Package 'eisaR'

Title: Exon-Intron Split Analysis (EISA) in R
Description: Exon-intron split analysis (EISA) uses ordinary RNA-seq data to measure changes in mature RNA and pre-mRNA reads across different experimental conditions to quantify transcriptional and post-transcriptional regulation of gene expression.

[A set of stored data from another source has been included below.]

Lemma iteration_accounted st st' k :
  accounted maxAttempts k0 st ->
  iteration rng lastRun maxAttempts st = (Continue st', k) ->
  accounted maxAttempts k0 st'.
Proof.
  intros [Hd Ha]. unfold iteration.
  destruct (maxAttempts <? attempts st) eqn:Hlt; [done|].
  apply Nat.ltb_ge in Hlt.
  destruct (RC rng (givers st) (drawn st)) as [[giver k1]|] eqn:Eg; [|done].
  destruct (RC rng (getters st) k1) as [[getter k2]|] eqn:Er; [|done].
  pose proof (RC_Some _ _ _ _ _ Eg) as [Hgin ->].
  pose proof (RC_Some _ _ _ _ _ Er) as [_ ->].
  assert (givers st <> []) as Hne by (intros E; rewrite E in Hgin; by apply elem_of_nil in Hgin).
  assert (forall st1, st1 = LoopState (givers st) (getters st) (pairings st)
                              (S (attempts st)) (S (S (drawn st))) ->
                      accounted maxAttempts k0 st1) as Hretry.
  { intros st1 ->. unfold accounted. cbn [drawn attempts pairings givers].
    split; [lia|].
    destruct (decide (attempts st = maxAttempts)); [right; split; [lia|done]|left; lia]. }
  repeat case_bool_decide; simpl; try (intros [= <- _]; by apply Hretry).
  destruct (list_remove giver (givers st)) as [givers'|] eqn:Rg; [|done].
  destruct (list_remove getter (getters st)) as [getters'|] eqn:Rr; [|done].
  intros [= <- _]. unfold accounted. cbn [drawn attempts pairings givers].
  rewrite size_union, size_singleton by (apply disjoint_singleton_l; done).
  split; [lia|]. left. lia.
Qed.

Lemma while_givers_accounted fuel st r k' :
  loop_inv groups lastRun st -> accounted maxAttempts k0 st ->
  while_givers fuel rng lastRun maxAttempts st = (r, k') ->
  match r with
  | Completed ps n =>
      n <= maxAttempts /\ k' = k0 + 2 * (n + length (people groups))
  | Stuck =>
      exists accepted, accepted < length (people groups)
        /\ k' = k0 + 2 * (S maxAttempts + accepted)
  | _ => True
  end.
Proof.
  revert st. induction fuel as [|fuel IH]; intros st Hinv Hacc; simpl.
  { by intros [= <- _]. }
  assert (size (pairings st) + length (givers st) = length (people groups)) as Hsize.
  { destruct Hinv as (Hg & _ & _). apply Permutation_length in Hg.
    by rewrite length_app, length_fmap in Hg. }
  destruct (givers st) as [|g gs] eqn:Eg.
  - destruct (getters st); intros [= <- <-]; [|done].
    destruct Hacc as [Hd [Ha|[_ Hne]]]; [|by rewrite Eg in Hne].
    simpl in Hsize. split; [done|]. rewrite Hd. lia.
  - destruct (iteration rng lastRun maxAttempts st) as [[st'| |e] k] eqn:Eit.
    + apply IH; [by eapply iteration_inv|by eapply iteration_accounted].
    + intros [= <- <-]. unfold iteration in Eit.
      destruct (maxAttempts <? attempts st) eqn:Hlt.
      * apply Nat.ltb_lt in Hlt. simplify_eq.
        destruct Hacc as [Hd [Ha|[Ha _]]]; [lia|].
        exists (size (pairings st)). simpl in Hsize. split; [lia|]. rewrite Hd. lia.
      * destruct (RC rng (givers st) (drawn st)) as [[giver k1]|]; [|done].
        destruct (RC rng (getters st) k1) as [[getter k2]|]; [|done].
        repeat case_bool_decide; simpl in Eit; try done.
        destruct (list_remove giver (givers st)); [|done].
        by destruct (list_remove getter (getters st)).
    + by intros [= <- _].
Qed.

End Accounting.

(** X1: a call of [AttemptToGenPairings] always comes back with a value, a
    set or [None]: [random.choice] never meets an empty pool and
    [list.remove] never misses, so no exception is raised, and the loop
    ends. *)
Theorem X1_attempt_returns rng groups lastRun maxAttempts k :
  is_Some (returned (AttemptToGenPairings rng groups lastRun maxAttempts k).1)
  /\ forall e k',
       AttemptToGenPairings rng groups lastRun maxAttempts k <> (Raised e, k').
Proof.
  destruct (AttemptToGenPairings_result rng groups lastRun maxAttempts k)
    as [k' [H|(ps & n & H & _)]]; rewrite H; simpl; split; by eauto.
Qed.

(** X2: a successful attempt reports at most [maxAttempts] failed draws and
    has read exactly two random numbers per failed draw and per person; an
    abandoned attempt has read two numbers for each of its
    [maxAttempts + 1] failed draws and for each pairing accepted until
    then, fewer than there are people. *)
Theorem X2_draws_accounted rng groups lastRun maxAttempts k :
  (forall ps n k',
     AttemptToGenPairings rng groups lastRun maxAttempts k = (Completed ps n, k') ->
     n <= maxAttempts /\ k' = k + 2 * (n + length (people groups)))
  /\ (forall k',
        AttemptToGenPairings rng groups lastRun maxAttempts k = (Stuck, k') ->
        exists accepted, accepted < length (people groups)
          /\ k' = k + 2 * (S maxAttempts + accepted)).
Proof.
  split.
  - intros ps n k' H.
    exact (while_givers_accounted rng groups lastRun maxAttempts k _ _ _ _
             (loop_inv_initial groups lastRun k)
             (accounted_initial groups maxAttempts k) H).
  - intros k' H.
    exact (while_givers_accounted rng groups lastRun maxAttempts k _ _ _ _
             (loop_inv_initial groups lastRun k)
             (accounted_initial groups maxAttempts k) H).
Qed.

Lemma X2_draws_accounted_witness :
  0 <= default_maxAttempts /\ 8 = 0 + 2 * (0 + length (people two_couples)).
Proof.
  destruct (X2_draws_accounted two_couples_rng two_couples [] default_maxAttempts 0)
    as [H _].
  apply (H two_couples_set 0 8). vm_compute. reflexivity.
Defined.

(** ** Inputs that cannot be paired *)

Lemma giver_in_set groups lastRun ps x :
  valid_MatchSet groups lastRun ps -> x ∈ people groups ->
  exists r, (x, r) ∈ ps /\ r ∈ people groups /\ x <> r /\ x.2 <> r.2 /\ (r, x) ∉ ps.
Proof.
  intros [(_ & Hg & Hr) Hall] Hx.
  rewrite <- Hg in Hx. apply list_elem_of_fmap in Hx as ([g r] & -> & Hp).
  exists r. simpl.
  assert (r ∈ people groups) as Hrin.
  { rewrite <- Hr. apply list_elem_of_fmap. by exists (g, r). }
  apply elem_of_elements in Hp.
  destruct (Hall _ Hp) as (? & ? & _ & ?). done.
Qed.

Lemma few_people_infeasible groups lastRun ps :
  0 < length (people groups) < 3 -> ~ valid_MatchSet groups lastRun ps.
Proof.
  intros Hlen Hv.
  destruct (people groups) as [|x [|y [|z l]]] eqn:E; simpl in Hlen; try lia.
  - destruct (giver_in_set _ _ _ x Hv) as (r & _ & Hr & Hne & _).
    { rewrite E. apply list_elem_of_here. }
    rewrite E in Hr. apply list_elem_of_singleton in Hr. done.
  - destruct (giver_in_set _ _ _ x Hv) as (r & Hxr & Hr & Hne & _ & Hrev).
    { rewrite E. apply list_elem_of_here. }
    destruct (giver_in_set _ _ _ y Hv) as (r' & Hyr & Hr' & Hne' & _).
    { rewrite E. apply list_elem_of_further, list_elem_of_here. }
    rewrite E in Hr, Hr'.
    apply elem_of_cons in Hr as [->|Hr]; [done|].
    apply list_elem_of_singleton in Hr as ->.
    apply elem_of_cons in Hr' as [->|Hr']; [done|].
    by apply list_elem_of_singleton in Hr'.
Qed.

Lemma one_group_infeasible groups lastRun ps g :
  people groups <> [] -> Forall (fun x => x.2 = g) (people groups) ->
  ~ valid_MatchSet groups lastRun ps.
Proof.
  intros Hne Hall Hv. rewrite Forall_forall in Hall.
  destruct (people groups) as [|x l] eqn:E; [done|]. rewrite <- E in *.
  destruct (giver_in_set _ _ _ x Hv) as (r & _ & Hr & _ & Hgrp & _).
  { rewrite E. apply list_elem_of_here. }
  apply Hgrp. rewrite (Hall r Hr). apply Hall. rewrite E. apply list_elem_of_here.
Qed.

Lemma AttemptToGenPairings_infeasible rng groups lastRun maxAttempts k :
  (forall ps, ~ valid_MatchSet groups lastRun ps) ->
  exists k', AttemptToGenPairings rng groups lastRun maxAttempts k = (Stuck, k').
Proof.
  intros Hno.
  destruct (AttemptToGenPairings_result rng groups lastRun maxAttempts k)
    as [k' [H|(ps & n & _ & Hv)]]; [by exists k'|by apply Hno in Hv].
Qed.

Lemma GenPairings_infeasible rng groups lastRun fuel k :
  (forall ps, ~ valid_MatchSet groups lastRun ps) ->
  GenPairings fuel rng groups lastRun k = None.
Proof.
  intros Hno. revert k. induction fuel as [|fuel IH]; intros k; [done|]. simpl.
  destruct (AttemptToGenPairings_infeasible rng groups lastRun default_maxAttempts k Hno)
    as [k' ->]. apply IH.
Qed.

(** X3: with one or two people in all, every attempt is abandoned and
    [GenPairings] never comes back: one person cannot give to themself, and
    of two people the second would have to give back to the first. *)
Theorem X3_fewer_than_three_people rng groups lastRun :
  0 < length (people groups) < 3 ->
  (forall maxAttempts k,
     exists k', AttemptToGenPairings rng groups lastRun maxAttempts k = (Stuck, k'))
  /\ (forall fuel k, GenPairings fuel rng groups lastRun k = None).
Proof.
  intros Hlen. split.
  - intros maxAttempts k. apply AttemptToGenPairings_infeasible.
    intros ps. by apply few_people_infeasible.
  - intros fuel k. apply GenPairings_infeasible.
    intros ps. by apply few_people_infeasible.
Qed.

Lemma X3_fewer_than_three_people_witness :
  GenPairings 3 zeros [["Alice"]; ["Bob"]] [] 0 = None.
Proof.
  apply (X3_fewer_than_three_people zeros [["Alice"]; ["Bob"]] []).
  simpl. lia.
Defined.

(** X4: when all the people are in one group, every attempt is abandoned
    and [GenPairings] never comes back, however many people there are. *)
Theorem X4_one_group rng groups lastRun g :
  people groups <> [] -> Forall (fun x => x.2 = g) (people groups) ->
  (forall maxAttempts k,
     exists k', AttemptToGenPairings rng groups lastRun maxAttempts k = (Stuck, k'))
  /\ (forall fuel k, GenPairings fuel rng groups lastRun k = None).
Proof.
  intros Hne Hall. split.
  - intros maxAttempts k. apply AttemptToGenPairings_infeasible.
    intros ps. by eapply one_group_infeasible.
  - intros fuel k. apply GenPairings_infeasible.
    intros ps. by eapply one_group_infeasible.
Qed.

Lemma X4_one_group_witness :
  GenPairings 3 zeros [["Alice"; "Bob"; "Carol"; "Dave"]] [] 0 = None.
Proof.
  apply (X4_one_group zeros [["Alice"; "Bob"; "Carol"; "Dave"]] [] 0).
  - discriminate.
  - vm_compute. repeat constructor.
Defined.

(** ** [GenPairings] as a whole *)

(** X5: [GenPairings] raises no exception: as long as it runs it is
    retrying, and when it comes back it is with a set. *)
Theorem X5_GenPairings_never_raises fuel rng groups lastRun k e :
  GenPairings fuel rng groups lastRun k <> Some (Exception e).
Proof.
  revert k. induction fuel as [|fuel IH]; intros k; [done|]. simpl.
  destruct (AttemptToGenPairings_result rng groups lastRun default_maxAttempts k)
    as [k' [->|(ps & n & -> & _)]]; [apply IH|done].
Qed.

(** X6: [GenPairings] can only come back when the rules can be met: if no
    set of pairings satisfies them for the input, it runs for ever whatever
    the random draws. *)
Theorem X6_GenPairings_hangs_when_infeasible rng groups lastRun :
  (forall ps, ~ valid_MatchSet groups lastRun ps) ->
  forall fuel k, GenPairings fuel rng groups lastRun k = None.
Proof. intros Hno fuel k. by apply GenPairings_infeasible. Qed.

Lemma X6_GenPairings_hangs_when_infeasible_witness :
  GenPairings 3 zeros three_and_one [] 0 = None.
Proof.
  apply (X6_GenPairings_hangs_when_infeasible zeros three_and_one []).
  apply three_and_one_infeasible.
Defined.

(** X7: whatever the groups and the history, as soon as there is one person
    some random draws keep [GenPairings] running for ever: a source that
    always picks the first of each pool draws the same person as giver and
    as getter. *)
Theorem X7_GenPairings_may_never_return groups lastRun :
  people groups <> [] ->
  exists rng, forall fuel k, GenPairings fuel rng groups lastRun k = None.
Proof. intros Hne. exists zeros. intros fuel k. by apply GenPairings_zeros. Qed.

Lemma X7_GenPairings_may_never_return_witness :
  exists rng, forall fuel k, GenPairings fuel rng two_couples [] k = None.
Proof. apply (X7_GenPairings_may_never_return two_couples []). discriminate. Defined.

For details see Gaidatzis et al., Nat Biotechnol 2015. doi: 10.1038/nbt.3269. eisaR implements the major steps of EISA in R.
Authors: Michael Stadler [aut, cre], Dimos Gaidatzis [aut], Lukas Burger [aut], Charlotte Soneson [aut]
Maintainer: Michael Stadler <[email protected]>
License: GPL-3
Version: 1.19.0
Built: 2024-10-29 17:40:55 UTC
Source: https://github.com/fmicompbio/eisaR

Help Index


Export GRangesList to GTF

Description

Export the features in a GRangesList generated by getFeatureRanges to a GTF file. The function will represent each row of each of the entries as an "exon", each individual entry as a "transcript", and aggregate all features belonging to the same gene as a "gene" entry in the GTF file.

Usage

exportToGtf(grl, filepath)

Arguments

grl

GRangesList object, typically generated by getFeatureRanges

filepath

Path to output GTF file

Value

Does not return anything, generates a GTF file

Author(s)

Charlotte Soneson

Examples

## Get feature ranges
  grl <- getFeatureRanges(
    gtf = system.file("extdata/small_example.gtf", package = "eisaR"),
    featureType = c("spliced", "intron"),
    intronType = "separate",
    flankLength = 5L,
    joinOverlappingIntrons = FALSE,
    verbose = TRUE
  )
  
  ## Export GTF
  exportToGtf(grl = grl, filepath = file.path(tempdir(), "exported.gtf"))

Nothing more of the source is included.